Nyapiliŋu is a spirit woman who lived in Wangarr times, the Dreaming. Nyapiliŋu set out from Ambakamba (Groote Eylandt) in a paper bark canoe and travelled across to the mainland and then north and west as far as the central Arnhem Land coast. Wherever she went she marked the country with her activities.

She is remembered by the people at these sites, who sing and dance her story. Nyapiliŋu gave important culture to the people whose country she passed through. She wrapped herself in a sheet of paperbark so that men could not see her body, so women followed her in this. She used Wapitja (digging stick) to collect food and to peel the bark from the stringybark tree and she made containers from paperbark which she carried on her head. Nyapiliŋu also taught women how to look for the water lily ‘yoku’ and prepare it for eating, and how to make string and weave pandanus for bathi (dilly bags).
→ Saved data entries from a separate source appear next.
(* ===== verification/Reply.v ===== *)
(** * Where an answer may be sent

    [services/command_gateway/src/aerial_rescue_command_gateway/reply.py]: the reply topic and the
    correlation stack both come from whoever sent the request, and the component reading them is
    the one that may command drones.  The theorem is the guard: nothing but a response topic on
    the reserved reply identifier is ever a target. *)

From S2P Require Import Prelude PyStr Regex PyVal Topics.
Local Open Scope string_scope.
Local Open Scope Z_scope.

Definition REPLY_TOPIC_KEY : string := "__solace_ai_connector_broker_request_response_topic__".
Definition REPLY_METADATA_KEY : string := "__solace_ai_connector_broker_request_reply_metadata__".
Definition MAX_REPLY_METADATA_BYTES : Z := 4096.
Definition REQUEST_ID_KEY : string := "request_id".

Inductive ReplyRefusal : Set :=
| NOT_A_MAPPING | MISSING_TOPIC | TOPIC_FORM | TOPIC_FAMILY | TOPIC_MISSION | MISSING_METADATA
| METADATA_LENGTH | METADATA_FORM | METADATA_EMPTY | REQUEST_ID.

(** [ReplyError], or what is no [ReplyError]: the encoding of a lone surrogate and the scanner's
    own limits, an over-long integer and over-deep nesting. *)
Inductive reply_failure : Set :=
| ReplyError (refusal : ReplyRefusal)
| TopicEscape (e : topic_failure)
| EncodeEscape
| IntegerEscape
| RecursionEscape.

Definition refuse {A} (r : ReplyRefusal) : result reply_failure A := Err (ReplyError r).

Record ReplyTarget : Set := { topic : string; request_id : string; metadata : string }.

(** [_properties] *)
Definition properties (v : pyval) : result reply_failure members :=
  match v with PyDict d => Ok d | _ => refuse NOT_A_MAPPING end.

(** [except TopicError] *)
Definition topic_refused (e : topic_failure) : reply_failure :=
  match e with Topics.Refused _ => ReplyError TOPIC_FORM | e => TopicEscape e end.

(** [_topic] *)
Definition reply_topic (d : members) : result reply_failure string :=
  match get d REPLY_TOPIC_KEY with
  | PyStr text =>
      t ← map_err topic_refused (parse_topic (PyStr text));
      raise_if (negb (bool_decide (family t = GATEWAY_RESPONSE))) (ReplyError TOPIC_FAMILY) ;;
      raise_if (negb (bool_decide (mission_id t = RESERVED_REPLY_MISSION))) (ReplyError TOPIC_MISSION) ;;
      Ok text
  | _ => refuse MISSING_TOPIC
  end.

(** The dictionary [json.loads] builds without a hook: a repeated name keeps its first place and
    takes its last value. *)
Definition plain_object (ps : list (string * pyval)) : result Empty_set pyval :=
  Ok (PyDict (foldl (λ d p, dict_set d (KStr p.1) p.2) [] ps)).

(** What [except json.JSONDecodeError] leaves. *)
Definition not_json (e : json_error Empty_set) : reply_failure :=
  match e with
  | JSONDecodeError => ReplyError METADATA_FORM
  | RecursionError => RecursionEscape
  | IntegerLimit => IntegerEscape
  | Hook e => match e with end
  end.

Section target.
Context (limit : nat).

(** [_stack] *)
Definition stack (d : members) : result reply_failure (string * list pyval) :=
  match get d REPLY_METADATA_KEY with
  | PyStr text =>
      raise_if (has_surrogate text) EncodeEscape ;;
      raise_if (MAX_REPLY_METADATA_BYTES <? Z.of_nat (String.length text)) (ReplyError METADATA_LENGTH) ;;
      v ← map_err not_json (loads plain_object limit text);
      match v with
      | PyList [] => refuse METADATA_EMPTY
      | PyList l => Ok (text, l)
      | _ => refuse METADATA_FORM
      end
  | _ => refuse MISSING_METADATA
  end.

(** [_request_id] *)
Definition named_request (l : list pyval) : result reply_failure string :=
  match last l with
  | Some (PyDict entry) =>
      match get entry REQUEST_ID_KEY with
      | PyStr named => if fullmatch IDENTIFIER_PATTERN named then Ok named else refuse REQUEST_ID
      | _ => refuse REQUEST_ID
      end
  | _ => refuse REQUEST_ID
  end.

Definition reply_target (v : pyval) : result reply_failure ReplyTarget :=
  d ← properties v;
  topic ← reply_topic d;
  '(metadata, l) ← stack d;
  id ← named_request l;
  Ok {| topic := topic; request_id := id; metadata := metadata |}.

(** ** The guard *)

(** The reserved reply channel, the requestor's own metadata and an identifier. *)
Definition safe_target (v : pyval) (t : ReplyTarget) : Prop :=
  ∃ d reply, v = PyDict d ∧ get d REPLY_TOPIC_KEY = PyStr (topic t) ∧ get d REPLY_METADATA_KEY = PyStr (metadata t) ∧
    parse_topic (PyStr (topic t)) = Ok reply ∧ family reply = GATEWAY_RESPONSE ∧
    mission_id reply = RESERVED_REPLY_MISSION ∧
    fullmatch IDENTIFIER_PATTERN (request_id t) = true ∧
    Z.of_nat (String.length (metadata t)) ≤ MAX_REPLY_METADATA_BYTES.

Lemma reply_topic_Ok d text :
  reply_topic d = Ok text →
  get d REPLY_TOPIC_KEY = PyStr text ∧ ∃ t, parse_topic (PyStr text) = Ok t ∧
    family t = GATEWAY_RESPONSE ∧ mission_id t = RESERVED_REPLY_MISSION.
Proof.
  unfold reply_topic. destruct (get d REPLY_TOPIC_KEY); try done. intros Ht. run_ok. bools. subst. eauto.
Qed.

Lemma stack_Ok d text l :
  stack d = Ok (text, l) →
  get d REPLY_METADATA_KEY = PyStr text ∧ Z.of_nat (String.length text) ≤ MAX_REPLY_METADATA_BYTES.
Proof.
  unfold stack. destruct (get d REPLY_METADATA_KEY); try done. intros Ht. run_ok. bools.
  match goal with H : match ?v with _ => _ end = Ok _ |- _ => destruct v as [| | | |[|]| |]; try done; injection H as <- <- end.
  done.
Qed.

Lemma named_request_Ok l id : named_request l = Ok id → fullmatch IDENTIFIER_PATTERN id = true.
Proof.
  unfold named_request. destruct (last l) as [[| | | | |entry|]|]; try done.
  destruct (get entry REQUEST_ID_KEY); try done. case_match eqn:Hm; [|done]. by intros [= <-].
Qed.

Lemma reply_target_Ok v t : reply_target v = Ok t → safe_target v t.
Proof.
  unfold reply_target. intros (d&Hd&Ht)%bind_Ok. apply bind_Ok in Ht as (text&Htext&Ht).
  apply bind_Ok in Ht as ([metadata l]&Hstack&Ht). apply bind_Ok in Ht as (id&Hid&[= <-]).
  destruct v; try done. injection Hd as ->. apply reply_topic_Ok in Htext as (Hk&reply&Hp&Hf&Hm).
  apply stack_Ok in Hstack as [Hmeta Hlen]. apply named_request_Ok in Hid.
  exists d, reply. by split_and!.
Qed.
End target.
The possum fur string which she wore in a cross shaped arrangement across her chest is a signature of hers. In this instance it denotes the thunderhead clouds on the horizon which are ‘pregnant’ with life giving freshwater. The ribbons of crosshatching or miny’tji belongs only to the Maŋgalili, levels of meaning include tracts of sacred sand at Djarrakpi. Nyapiliŋu is particularly important to Maŋgalili people. One of their most important sacred sites, Djarrakpi is associated with her activities. She also passed through Dhalwaŋu and Maḏarrpa country, and these people may also paint or dance her Dreaming.

The part of her story belonging to each clan refers to her activities in that clan’s country. In her travels through Maŋgalili country, Nyapiliŋu travelled with Guwak (night bird) and Marrŋu (possum), making Maŋgalili totems, giving the people sacred objects and ceremony, and using Wapitja, her digging stick, for stripping bark from trees, and making Maŋgalili water holes – as she plunged her Wapitja into the ground, water would spring up.

Nyapiliŋu’s spirit resides at Djarrakpi, in high sandunes that rim the sacred saltwater lake there on its seaward side. From the other ‘land’ side of the lake Malwiya the Ancestral Emu travelled looking for water. With his Makul (spear) and Galpu (woomera) digging the dry bed unsuccessfully led to frustration. Malwiya threw his spears over Nyapiliŋu’s sand dunes and into the sea connecting the Maŋgalili land or freshwater side to the feminine saltwater.